On this note, steroids can cause a patient's blood sugar to run high. 



There are also women who have been diagnosed with PCOS/Metabolic syndrome who take medications to regulate their glucose, both oral and insulin. The current working theory of the syndrome revolves around insulin resistance, but these people do not technically have diabetes.


----------



## ghostrider (Jan 6, 2010)

nomofica said:


> The extent of my care of diabetic patients is nil (to date), aside from the occasional administration of oral glucose to severely hypoglycemic patient.
> 
> I find it interesting how severely hypo/hyperglycemic patients can appear, and even smell, ETOH. The appearance is obvious to me, but why do they smell like they're intoxicated? I'm curious about that...



my understanding through my sons endo is that the dka process creates a by-product that is similar to acetone, which smells similar to iso. alch.


----------



## 18G (Jan 6, 2010)

Ghostrider is right... 

People who become hyperglycemic can enter into a metabolic process known as diabetic ketoacidosis (DKA). This occurs when the body is not able to utilize glucose for energy and cell functioning due to a lack of insulin.

The body needs to create energy and since it cannot get it from glucose, it attempts to get energy by using a much less efficient method which is by breaking down fatty acids. The by-products of fatty acids are ketones which include acetone.

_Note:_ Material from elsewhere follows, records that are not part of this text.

(* ===== verification/SlotSpec.v ===== *)
(** * The slot repository as an atomic register

    An abstract specification of [InMemoryPrimaryAgentSlotRepository]: one cell
    per Node and a journal, where an operation reads the cell, checks it and
    writes the next slot in one indivisible step. The repository, whose [apply]
    suspends between reading and committing, refines it under every
    interleaving. *)

From stdpp Require Import relations.
From S2P Require Import Prelude.
From S2P Require Import Json.
From S2P Require Import Contracts.
From S2P Require Import Slot.
From S2P Require Import SlotProps.

#[local] Open Scope Z_scope.

(** ** The specification *)

Record register : Type := Register {
  cells : gmap string slot;
  journal : list change;
}.

(** A Node gets its cell once, at revision 0; afterwards only operations that
    name the current revision and are allowed in the current state write it. *)
Inductive atomic_step (g : register) : register -> Prop :=
| atomic_open s :
    cells g !! key (slot_node_id s) = None -> slot_revision s = 0 ->
    atomic_step g (Register (<[key (slot_node_id s) := s]> (cells g)) (journal g))
| atomic_apply k cur o b t next :
    cells g !! k = Some cur -> op_expected_revision o = NInt (slot_revision cur) ->
    assertOperationTransition cur o = Ok tt -> slotForOperation cur o b t = Ok next ->
    atomic_step g (Register (<[k := next]> (cells g)) (journal g ++ [change_of next o t])).
(** What the specification sees of a repository. *)
Definition register_of (r : repo) : register := Register (to_gmap (slots r)) (changes r).

(** ** Refinement *)

Section refinement.
Context {zod : Zod} {laws : ZodLaws zod}.

Lemma register_of_set k s r : register_of (set_slots (jset k s (slots r)) r) = Register (<[k := s]> (to_gmap (slots r))) (changes r).
Proof. unfold register_of. simpl. by rewrite to_gmap_jset. Qed.

(** A step of the repository is a step of the register, or none. *)
Lemma step_refines auth c c' : step auth c c' -> log_ok c ->
  register_of c'.1 = register_of c.1 \/ atomic_step (register_of c.1) (register_of c'.1).
Proof using laws.
  destruct 1 as [b r ts r' res H|sc now r ts r' res H|sc i d now r ts r' res H|sc o r ts n s H
                |now r ts1 t ts2 r' res H]; simpl; intros Hlog.
  - apply registerBinding_frame in H as [Hs Hc]. left. unfold register_of. by rewrite Hs, Hc.
  - apply ensureSlot_frame in H as [->|(s' & Hrev & Hf & ->)]; [by left|]. right. rewrite register_of_set.
    apply atomic_open; [simpl; by rewrite lookup_to_gmap | done].
  - apply createSlot_frame in H as [->|(s' & Hrev & Hf & ->)]; [by left|]. right. rewrite register_of_set.
    apply atomic_open; [simpl; by rewrite lookup_to_gmap | done].
  - by left.
  - destruct res as [m|e]; [|apply apply_commit_err in H as ->; by left].
    pose proof (log_tasks _ Hlog) as Ht. simpl in Ht. rewrite Forall_app, Forall_cons in Ht.
    destruct Ht as (_ & (Hn & cur0 & Hc0 & _ & Heq) & _).
    apply apply_commit_ok in H as [(? & _ & _ & _ & -> & _) | (_ & _ & Hexp & Htr & b & tm & cur & Hrest)]; [by left|].
    destruct Hrest as (_ & Hcur & Hrev & _ & Hnext & Hch & ->). right. rewrite Hc0 in Hcur. injection Hcur as ->.
    assert (Hts : task_slot t = cur) by auto. rewrite Hts in *. clear Heq.
    unfold register_of. simpl. rewrite to_gmap_jset, Hch.
    apply (atomic_apply (register_of r) _ cur (task_op t) b tm (mut_slot m)); [|done..]. simpl. by rewrite lookup_to_gmap.
Qed.

(** C3. The repository refines the atomic register: whatever the
    interleaving of synchronous calls with the two halves of suspended [apply]
    calls, from a constructed repository every history is, on the stored slots
    and the change log, a history of indivisible operations, each of which
    checked and transformed the very slot that was stored when it committed. *)
Theorem repository_refines_register auth initial bs r0 c c' :
  new_repo initial bs empty_repo = (r0, Ok tt) ->
  rtc (step auth) (r0, []) c -> rtc (step auth) c c' ->
  rtc atomic_step (register_of c.1) (register_of c'.1).
Proof using laws.
  intros Hnew%new_repo_log H1 H2. apply log_ok_steps in H1; [|done]. revert H1.
  induction H2 as [|c1 c2 c3 Hs _ IH]; intros Hlog; [done|].
  assert (Hlog2 : log_ok c2) by by eapply log_ok_step.
  destruct (step_refines _ _ _ Hs Hlog) as [<-|Ha]; [by apply IH|]. eapply rtc_l; [exact Ha | by apply IH].
Qed.
End refinement.

(** Two calls suspended on the same slot: one of them commits. *)
Lemma repository_refines_register_witness :
  rtc atomic_step (register_of empty_repo) (register_of w_repo1) /\
  cells (register_of w_repo1) !! key "node-1" = Some (w_slot_of w_repo1).
Proof.
  split; [|vm_compute; reflexivity].
  exact (repository_refines_register (zod := zod_ref) None [] [] empty_repo (empty_repo, [])
    (w_repo1, [Task w_norm w_bind2 (w_slot_of w_repo0)]) eq_refl (rtc_refl _ _) w_steps).
Defined.
(* ===== verification/BindingProps.v ===== *)
(** * The binding API: theorems

    The plan hash is 32-bit FNV-1a over the key-sorted JSON of the plan; a
    plan the API creates passes its own verification; the events of a Node
    are numbered in strictly increasing order under every interleaving of
    calls; a plan applied again is answered from the record; and the owner is
    told about every binding that lost the slot. *)

From S2P Require Import Prelude Json Contracts Slot SlotProps Binding.

(** ** FNV-1a against its unsigned definition *)

(** The published definition, on unsigned 32-bit arithmetic. *)
Fixpoint fnv1a_ref (h : Z) (s : string) : Z :=
  match s with
  | EmptyString => h
  | String c s => fnv1a_ref ((Z.lxor h (charCode c) * 16777619) mod 2 ^ 32) s
  end.

(** The [k] low hexadecimal digits, most significant first. *)
Fixpoint hex_fixed (k : nat) (n : Z) : string :=
  match k with
  | O => ""
  | S k => hex_fixed k (n / 16) +:+ String (hex_digit (Z.to_N (n mod 16))) ""
  end.

Lemma to_int32_mod z : to_int32 z mod 2 ^ 32 = z mod 2 ^ 32.
Proof. unfold to_int32. rewrite Zminus_mod_idemp_l. f_equal. lia. Qed.

Lemma imul_mod a b : imul a b mod 2 ^ 32 = (a * b) mod 2 ^ 32.
Proof.
  unfold imul. rewrite to_int32_mod, Zmult_mod, !to_int32_mod. by rewrite <-Zmult_mod.
Qed.

Lemma lxor_mod a b : Z.lxor a b mod 2 ^ 32 = Z.lxor (a mod 2 ^ 32) (b mod 2 ^ 32).
Proof. rewrite <-!Z.land_ones by lia. apply Z.bits_inj'. intros n Hn. rewrite !Z.land_spec, !Z.lxor_spec, !Z.land_spec. by destruct (Z.testbit a n), (Z.testbit b n), (Z.testbit (Z.ones 32) n). Qed.

Lemma bit_xor_mod a b : bit_xor a b mod 2 ^ 32 = Z.lxor (a mod 2 ^ 32) (b mod 2 ^ 32).
Proof. unfold bit_xor. by rewrite to_int32_mod, lxor_mod, !to_int32_mod. Qed.

Lemma charCode_range c : 0 <= charCode c < 256.
Proof. unfold charCode. pose proof (N_ascii_bounded c). lia. Qed.

Lemma fnv1a_loop_mod h s : fnv1a_loop h s mod 2 ^ 32 = fnv1a_ref (h mod 2 ^ 32) s mod 2 ^ 32.
Proof.
  revert h. induction s as [|c s IH]; intros h; simpl fnv1a_loop; simpl fnv1a_ref.
  - by rewrite Zmod_mod.
  - rewrite IH. f_equal. f_equal. rewrite imul_mod, Zmult_mod, bit_xor_mod.
    rewrite (Z.mod_small (charCode c)) by (pose proof (charCode_range c); lia).
    by rewrite Zmult_mod_idemp_r, <-(Z.mod_small (charCode c) (2 ^ 32)), <-lxor_mod, Zmult_mod_idemp_l
      by (pose proof (charCode_range c); lia).
Qed.
(* ===== verification/Delivery.v ===== *)
(** * Hook delivery to the Primary Agent (data/primary-agent-delivery.ts)

    [service] is the state of [InMemoryPrimaryAgentDeliveryService]: capability
    grants, hook subscriptions, the durable inbox, the deliveries made and the
    event index. Every public method is modelled. The slot repository is seen
    through the interface [SlotSource], whose instance is the repository of
    Slot.v. Inbox records and subscriptions are shared mutable objects in the
    source: a mutation is written back under the object's key at the point
    where the source makes it, also when a later line throws. *)

From S2P Require Import Prelude Json Contracts Slot SlotProps.
From stdpp Require Import pretty.

#[local] Open Scope Z_scope.

(** ** Data *)

Inductive delivery_state : Type := PENDING | DELIVERED | ACKED | DEAD_LETTER.
#[export] Instance delivery_state_eq_dec : EqDecision delivery_state.
Proof. solve_decision. Defined.

Inductive hook_state : Type := HOOK_ACTIVE | HOOK_PAUSED | HOOK_IS_REVOKED.
#[export] Instance hook_state_eq_dec : EqDecision hook_state.
Proof. solve_decision. Defined.

Record profile : Type := Profile {
  profile_id : string;
  redact_keys : list string;
  redact_paths : option (list string);
  replacement : option string;
}.

Record hook_filter : Type := HookFilter {
  f_event_types : option (list string);
  f_resource_refs : option (list string);
  f_severities : option (list attention_severity);
}.

Record subscription : Type := Subscription {
  subscription_id : string;
  sub_node_id : string;
  sub_binding_id : string;
  sub_revision : Z;
  sub_filter : hook_filter;
  sub_profile : profile;
  delivery_cursor : Z;
  sub_state : hook_state;
  sub_created_at : iso;
  sub_updated_at : iso;
}.

(** [PrimaryAgentInboxEvent]; [resource_ref] absent and [null] are the same to
    every use of the field. *)
Record inbox_event : Type := InboxEvent {
  ie_event_id : string;
  ie_node_id : string;
  ie_event_type : string;
  ie_resource_ref : option string;
  ie_severity : option attention_severity;
  ie_sequence : Z;
  ie_payload : json;
  ie_occurred_at : option iso;
}.

(** [InternalInboxRecord]. *)
Record inbox_record : Type := InboxRecord {
  inbox_id : string;
  rec_event_id : string;
  rec_node_id : string;
  rec_slot_id : string;
  rec_binding_id : option string;
  rec_event_type : string;
  rec_resource_ref : option string;
  rec_severity : attention_severity;
  rec_sequence : Z;
  rec_state : delivery_state;
  attempts : Z;
  available_at : iso;
  last_delivery_id : option string;
  last_error : option string;
  rec_payload : json;
}.

(** [PrimaryAgentInboxRecord]: what callers see, without the payload. *)
Record public_record : Type := PublicRecord {
  pub_inbox_id : string;
  pub_event_id : string;
  pub_node_id : string;
  pub_slot_id : string;
  pub_binding_id : option string;
  pub_event_type : string;
  pub_resource_ref : option string;
  pub_severity : attention_severity;
  pub_sequence : Z;
  pub_state : delivery_state;
  pub_attempts : Z;
  pub_available_at : iso;
  pub_last_delivery_id : option string;
  pub_last_error : option string;
}.

Definition publicRecord (r : inbox_record) : public_record :=
  PublicRecord (inbox_id r) (rec_event_id r) (rec_node_id r) (rec_slot_id r) (rec_binding_id r)
    (rec_event_type r) (rec_resource_ref r) (rec_severity r) (rec_sequence r) (rec_state r) (attempts r)
    (available_at r) (last_delivery_id r) (last_error r).

Record delivery : Type := Delivery {
  delivery_id : string;
  del_inbox_id : string;
  del_event_id : string;
  del_node_id : string;
  del_slot_id : string;
  del_binding_id : string;
  del_event_type : string;
  del_resource_ref : option string;
  del_severity : attention_severity;
  del_sequence : Z;
  del_attempt : Z;
  del_payload : json;
  delivered_at : iso;
  del_redaction_ref : string;
}.

Record grant_event : Type := GrantEvent {
  ge_event_id : string;
  ge_node_id : string;
  ge_sequence : Z;
  ge_revision : Z;
  ge_occurred_at : iso;
  ge_payload : grant;
}.

Inductive delivery_code : Type :=
| D_NODE_MISMATCH | D_NOT_FOUND | D_UNAUTHORIZED | D_GRANT_REVOKED
| D_HOOK_REVOKED | D_ACK_CONFLICT | D_FILTERED | D_VALIDATION.
(** The constructor. *)
Definition new_workspace (w : world) : result md_error workspace :=
  let? parsed := of_option (spatialWorkspaceWorldSchema w) (MdError MD_VALIDATION) in
  Ok (Workspace parsed [] [] [] [] []).

(** ** Viewports *)

Definition registerDevice (deviceId : string) (profile : device_profile) (now : date)
  : method workspace md_error viewport :=
  jlift (require (negb (str_eqb (trim deviceId) "")) (MdError MD_VALIDATION)) ;!
  let! s := jread in
  match jget deviceId (ws_viewports s) with
  | Some existing => jret existing
  | None =>
      let! t := jlift (md_now now) in
      let! v := jlift (defaultViewport (ws_world s) deviceId profile t) in
      jwrite (set_viewports (jset deviceId v (ws_viewports s)) s) ;!
      jret v
  end.

(** [this.viewports.get(deviceId) ?? this.registerDevice(deviceId)]. *)
Definition getViewport (deviceId : string) (now : date) : method workspace md_error viewport :=
  let! s := jread in
  match jget deviceId (ws_viewports s) with
  | Some v => jret v
  | None => registerDevice deviceId DESKTOP now
  end.

(** [ViewportPatch]; a camera in a patch carries every camera field. *)
Record viewport_patch : Type := ViewportPatch {
  vpp_profile : option device_profile;
  vpp_camera : option camera;
  vpp_focus_region : option string;
  vpp_focus_anchor : option (option string);
  vpp_selection : option (list string);
  vpp_expanded : option (list string);
  vpp_opened : option (list string);
  vpp_quality : option quality_profile;
  vpp_gesture : option gesture_state;
}.

Definition updateViewport (deviceId : string) (p : viewport_patch) (now : date)
  : method workspace md_error viewport :=
  let! cur := getViewport deviceId now in
  let! t := jlift (md_now now) in
  let next := Viewport (vp_workspace_id cur) (vp_node_id cur) (vp_device_id cur)
                (default (vp_profile cur) (vpp_profile p)) (default (vp_camera cur) (vpp_camera p))
                (default (vp_focus_region cur) (vpp_focus_region p))
                (default (vp_focus_anchor cur) (vpp_focus_anchor p))
                (default (vp_selection cur) (unique <$> vpp_selection p))
                (default (vp_expanded cur) (unique <$> vpp_expanded p))
                (default (vp_opened cur) (unique <$> vpp_opened p))
                (default (vp_quality cur) (vpp_quality p)) (default (vp_gesture cur) (vpp_gesture p))
                (vp_layout_revision cur + 1) t in
  let! v := jlift (of_option (spatialDeviceViewportSchema next) (MdError MD_VALIDATION)) in
  let! s := jread in
  jwrite (set_viewports (jset deviceId v (ws_viewports s)) s) ;!
  jret v.

(** ** Mutations *)

(** [resultFor], on the world of the service at the time of the call. *)
Definition resultFor (w : world) (m : ws_mutation) (st : result_state) (cat : conflict_category)
    (reason winning : option string) (now : date) : result md_error ws_result :=
  let? t := md_now now in
  of_option (spatialWorkspaceMutationResultSchema
    (WsResult (wm_event_id m) (wm_operation_id m) (workspace_id w) (world_node_id w) st cat
       (workspace_revision w) (workspace_revision w) (unique (wm_target_refs m)) winning reason w
       ("audit:" +:+ wm_operation_id m) t)) (MdError MD_VALIDATION).

Definition with_state (st : result_state) (r : ws_result) : ws_result :=
  WsResult (res_event_id r) (res_operation_id r) (res_workspace_id r) (res_node_id r) st (res_category r)
    (res_revision r) (res_evidence_revision r) (res_target_refs r) (res_winning r) (res_reason r)
    (res_world r) (res_audit_ref r) (res_resolved_at r).

(** [authorizeMutation] of the options. *)
Definition md_authorizer : Type := option (ws_mutation -> bool).

Definition related (m : ws_mutation) (history : list history_record) : list history_record :=
  filter (fun r => wm_base_revision m <= hr_base_revision r /\
                   sameTargets (hr_targets r) (unique (wm_target_refs m)) = true) history.

Definition applyMutation (auth : md_authorizer) (input : ws_mutation) (now : date)
  : method workspace md_error ws_result :=
  let! m := jlift (of_option (spatialWorkspaceMutationSchema input) (MdError MD_VALIDATION)) in
  let! s := jread in
  let w := ws_world s in
  jlift (require (str_eqb (wm_workspace_id m) (workspace_id w) && str_eqb (wm_node_id m) (world_node_id w))
           (MdError MD_INVALID_TARGET)) ;!
  jlift (require (bool_decide (is_Some (jget (wm_operation m) MUTATION_OPERATIONS))) (MdError MD_VALIDATION)) ;!
  match jget (wm_idempotency_key m) (ws_operations s) with
  | Some prior =>
      jlift (of_option (spatialWorkspaceMutationResultSchema (with_state IDEMPOTENT prior)) (MdError MD_VALIDATION))
  | None =>
      if match auth with Some f => negb (f m) | None => false end then
        jlift (resultFor w m REJECTED C_AUTHORIZATION
                 (Some "Actor is not authorized; device identity does not grant authority.") None now)
      else
      let targets := unique (wm_target_refs m) in
      let rel := related m (ws_history s) in
      if bool_decide (workspace_revision w < wm_base_revision m) then
        jlift (resultFor w m REJECTED C_STALE_REVISION
                 (Some "Mutation base revision is ahead of the current Workspace revision.") None now)
      else if bool_decide (wm_base_revision m < workspace_revision w) && bool_decide (rel <> []) then
        jlift (resultFor w m CONFLICT C_TOPOLOGY_CONFLICT
                 (Some "A concurrent mutation touched the same semantic target.")
                 (hr_operation_id <$> last rel) now)
      else if bool_decide (targets = []) && negb (bool_decide (jget (wm_operation m) MUTATION_OPERATIONS = Some CREATE_BRANCH)) then
        jlift (resultFor w m REJECTED C_INVALID_TARGET
                 (Some "Semantic mutations require at least one target reference.") None now)
      else match applyOperation w m with
      | None => jlift (resultFor w m REJECTED C_INVALID_TARGET
                         (Some "Mutation target is unavailable or malformed.") None now)
      | Some next =>
          let! t := jlift (md_now now) in
          let! w' := jlift (of_option (spatialWorkspaceWorldSchema (set_revision (workspace_revision w + 1) t next))
                              (MdError MD_VALIDATION)) in
          jwrite (set_world w' s) ;!
          let! res := jlift (resultFor w' m APPLIED C_NONE None None now) in
          let! s' := jread in
          jwrite (set_history (ws_history s' ++ [HistoryRecord (wm_operation_id m) (wm_base_revision m) targets])
                    (set_results (jset (wm_idempotency_key m) res (ws_operations s')) s')) ;!
          jret res
      end
  end.
#[export] Instance positionSchema_idem : Idempotent spatialPositionSchema.
Proof. intros a b H. unfold spatialPositionSchema in *. solve_idem. Qed.
#[export] Instance objectSchema_idem : Idempotent spatialWorldObjectSchema.
Proof using laws. intros a b H. unfold spatialWorldObjectSchema in *. solve_idem. Qed.
#[export] Instance relationSchema_idem : Idempotent spatialWorldRelationSchema.
Proof using laws. intros a b H. unfold spatialWorldRelationSchema in *. solve_idem. Qed.
#[export] Instance clusterSchema_idem : Idempotent spatialWorldClusterSchema.
Proof using laws. intros a b H. unfold spatialWorldClusterSchema in *. solve_idem. Qed.
#[export] Instance worldSchema_idem : Idempotent spatialWorkspaceWorldSchema.
Proof using laws. intros a b H. unfold spatialWorkspaceWorldSchema in *. solve_idem. Qed.
#[export] Instance mutationResultSchema_idem : Idempotent spatialWorkspaceMutationResultSchema.
Proof using laws. intros a b H. unfold spatialWorkspaceMutationResultSchema in *. solve_idem. Qed.
End contract_laws.

(** ** One mutation *)

Section mutation.
Context {zod : Zod} {laws : ZodLaws zod}.

Lemma resultFor_ok w m st cat reason win now r :
  resultFor w m st cat reason win now = Ok r ->
  spatialWorkspaceMutationResultSchema r = Some r /\ res_state r = st /\ res_revision r = workspace_revision w.
Proof using laws.
  unfold resultFor. intros H. inv_ok.
  match goal with H : spatialWorkspaceMutationResultSchema _ = Some r |- _ => rename H into Hp end.
  split; [by eapply mutationResultSchema_idem|].
  unfold spatialWorkspaceMutationResultSchema in Hp.
  repeat match goal with H : base.mbind _ _ = Some _ |- _ => apply bind_Some in H as (? & ? & ?) end.
  match goal with H : Some _ = Some _ |- _ => injection H as <- end. cbn [res_state res_revision] in *.
  split; [done|]. by repeat match goal with H : revisionSchema _ = Some _ |- _ => apply z_nonneg_sound in H as [-> _] end.
Qed.

(** The checks that come before a mutation is looked at. *)
Definition addressed (s : workspace) (input m : ws_mutation) : Prop :=
  spatialWorkspaceMutationSchema input = Some m /\
  wm_workspace_id m = workspace_id (ws_world s) /\ wm_node_id m = world_node_id (ws_world s) /\
  is_Some (jget (wm_operation m) MUTATION_OPERATIONS).

(** The mutation is not ahead of the world, does not meet a recorded change
    of its targets, and names a target where one is needed. *)
Definition admissible (s : workspace) (m : ws_mutation) : Prop :=
  wm_base_revision m <= workspace_revision (ws_world s) /\
  (wm_base_revision m = workspace_revision (ws_world s) \/ related m (ws_history s) = []).

Definition applied_state (s : workspace) (m : ws_mutation) (w : world) (r : ws_result) : workspace :=
  set_history (ws_history s ++ [HistoryRecord (wm_operation_id m) (wm_base_revision m) (unique (wm_target_refs m))])
    (set_results (jset (wm_idempotency_key m) r (ws_operations s)) (set_world w s)).

(** What an answer that changed nothing says. *)
Definition refused (s : workspace) (input : ws_mutation) (res : result md_error ws_result) : Prop :=
  forall r, res = Ok r -> exists m, addressed s input m /\
    ((res_state r = IDEMPOTENT /\ is_Some (jget (wm_idempotency_key m) (ws_operations s))) \/
     (jget (wm_idempotency_key m) (ws_operations s) = None /\
      (res_state r = REJECTED \/
       res_state r = CONFLICT /\ wm_base_revision m < workspace_revision (ws_world s) /\ related m (ws_history s) <> []))).

Lemma refused_err s input e : refused s input (Err e).
Proof. by intros r. Qed.

Lemma refused_idempotent s input m prior :
  addressed s input m -> jget (wm_idempotency_key m) (ws_operations s) = Some prior ->
  refused s input (of_option (spatialWorkspaceMutationResultSchema (with_state IDEMPOTENT prior)) (MdError MD_VALIDATION)).
Proof.
  intros Hadd Hk r Hr. exists m. split; [done|]. left. rewrite of_option_ok in Hr. split; [|by rewrite Hk].
  unfold spatialWorkspaceMutationResultSchema in Hr.
  repeat match goal with H : base.mbind _ _ = Some _ |- _ => apply bind_Some in H as (? & ? & ?) end.
  match goal with H : Some _ = Some r |- _ => by injection H as <- end.
Qed.

Lemma refused_resultFor s input m w st cat reason win now :
  addressed s input m -> jget (wm_idempotency_key m) (ws_operations s) = None ->
  (st = REJECTED \/ st = CONFLICT /\ wm_base_revision m < workspace_revision (ws_world s) /\
     related m (ws_history s) <> []) ->
  refused s input (resultFor w m st cat reason win now).
Proof using laws.
  intros Hadd Hk Hst r Hr. exists m. split; [done|]. right. apply resultFor_ok in Hr as (_ & -> & _). by split.
Qed.
Definition updateSession (k : string) (p : session_patch) (expected : option Z) (now : date)
  : method graph sg_error session :=
  let! g := jread in
  let! found := jlift (requireSession k g) in
  let '(i, s) := found in
  jlift (require (match expected with
                  | Some e => bool_decide (e = session_revision s)
                  | None => true
                  end) STALE_REFERENCE) ;!
  jwrite (set_heap (<[i := assign_patch p s (session_revision s + 1) (session_updated_at s)]> (g_heap g)) g) ;!
  let! t := jlift (sg_iso now) in
  let s' := assign_patch p s (session_revision s + 1) t in
  jwrite (set_session_map (jset k i (g_sessions g)) (set_heap (<[i := s']> (g_heap g)) g)) ;!
  jret s'.

(** ** Snapshot and restore *)

Definition graph_snapshot_of (g : graph) : graph_snapshot :=
  GraphSnapshot (listSessions g) (listContextNodes g) (listRelations g).

Definition restore_session (s : session) : method graph sg_error unit :=
  let! p := jlift (of_option (spatialWorkspaceSessionSchema s) INVALID_GRAPH_RECORD) in
  jlift (sg_assertScope (session_workspace p) (session_node p)) ;!
  let! g := jread in
  jwrite (store_session (session_id p) p g).

(** A stub lacks every required field. *)
Definition restore_context (c : stored_context) : method graph sg_error unit :=
  let! p := jlift (of_option (match c with
                              | Whole c => spatialContextNodeSchema c
                              | Stub _ _ => None
                              end) INVALID_GRAPH_RECORD) in
  jlift (sg_assertScope (cn_workspace p) (cn_node p)) ;!
  let! g := jread in
  jwrite (set_contexts (jset (context_node_id p) (Whole p) (g_contexts g)) g).

Definition restore_relation (r : relation) : method graph sg_error unit :=
  let! g := jread in
  jwrite (set_graph_relations (jset (relation_id r) r (g_relations g)) g).

(** The maps are cleared before the snapshot is validated. *)
Definition restore (s : graph_snapshot) : method graph sg_error unit :=
  let! g := jread in
  jwrite (Graph (g_heap g) [] [] [] (g_ids g)) ;!
  jforeach restore_session (snap_sessions s) ;!
  jforeach restore_context (snap_contexts s) ;!
  jforeach restore_relation (snap_relations s).

(** ** Histories *)

(** One call on the graph other than [restore], whether it returns or throws. *)
Inductive sg_step (g : graph) : graph -> Prop :=
| step_create input now g' r : createSession input now g = (g', r) -> sg_step g g'
| step_branch parent input now g' r : branchSession parent input now g = (g', r) -> sg_step g g'
| step_relate input now g' r : addRelation input now g = (g', r) -> sg_step g g'
| step_turn k ref actor rev now g' r : appendTurn k ref actor rev now g = (g', r) -> sg_step g g'
| step_object k ref actor rev now g' r : appendObject k ref actor rev now g = (g', r) -> sg_step g g'
| step_update k p expected now g' r : updateSession k p expected now g = (g', r) -> sg_step g g'.
End operations.

(** The history of a graph: calls on it, and snapshots put back. The snapshot
    put back may be an older one, or one taken by another graph with other
    options, and its sessions and context nodes may be anything: only its
    relations are those of some graph with a history of its own. [restore] does
    not check the relations, so a snapshot written by hand is outside (see
    [forged_snapshot_is_a_cycle] in SessionGraphProps). *)
Inductive sg_history {zod : Zod} : graph_options -> graph -> Prop :=
| sg_new o : sg_history o new_graph
| sg_call o g g' : sg_history o g -> sg_step o g g' -> sg_history o g'
| sg_put_back o o0 g g0 s g' r :
    sg_history o g -> sg_history o0 g0 -> snap_relations s = listRelations g0 ->
    restore o s g = (g', r) -> sg_history o g'.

It is these by-products (the acetone) that can give the characteristic, fruity like odor. 

People with low blood sugar levels will not have this odor since they are not producing the ketones.


----------



## ghostrider (Jan 6, 2010)

yeah what he said  ^


----------



## nomofica (Jan 7, 2010)

Awesome, thanks for filling me in! I was always curious about it. Never really learned why, just how to treat (within my scope).


----------



## Shishkabob (Jan 7, 2010)

Keep in mind though, that not all hyperglycemic patients will have the acetone smell, especially in HHNK.


----------



## 18G (Jan 7, 2010)

Linuss brings up something I didnt and is important to remember.


----------



## nomofica (Jan 7, 2010)

I think I'm going to read up on all of this, as I was never taught it and appears to be quite important. Thanks guys, I knew there was a reason I posted on EMTLife other than keeping myself from dying of boredom during the downtime.


----------



## mycrofft (Jan 7, 2010)

*Search "bariatric surgery" or "dumping syndrome"*

doo dee doo dee doooooo


----------



## ghostrider (Jan 8, 2010)

nomofica said:


> I think I'm going to read up on all of this, as I was never taught it and appears to be quite important. Thanks guys, I knew there was a reason I posted on EMTLife other than keeping myself from dying of boredom during the downtime.



my son being diagnosed with type 1 is what led me into ems. 3 transports while out of state (on vacation) and a crash course in diabetis care before heading home 400 miles away was a real eye opener. we found out like most people that he had type 1 when he went into DKA. the moniter at the hospital read HIGH BG and the boy was about to slip into a coma. very compitent emts and icu staff in north Fla. my hats off to you guys.


----------



## Akulahawk (Jan 8, 2010)

Aidey said:


> On this note, steroids can cause a patient's blood sugar to run high.
> 
> 
> 
> There are also women who have been diagnosed with PCOS/Metabolic syndrome who take medications to regulate their glucose, both oral and insulin. The current working theory of the syndrome revolves around insulin resistance, but these people do not technically have diabetes.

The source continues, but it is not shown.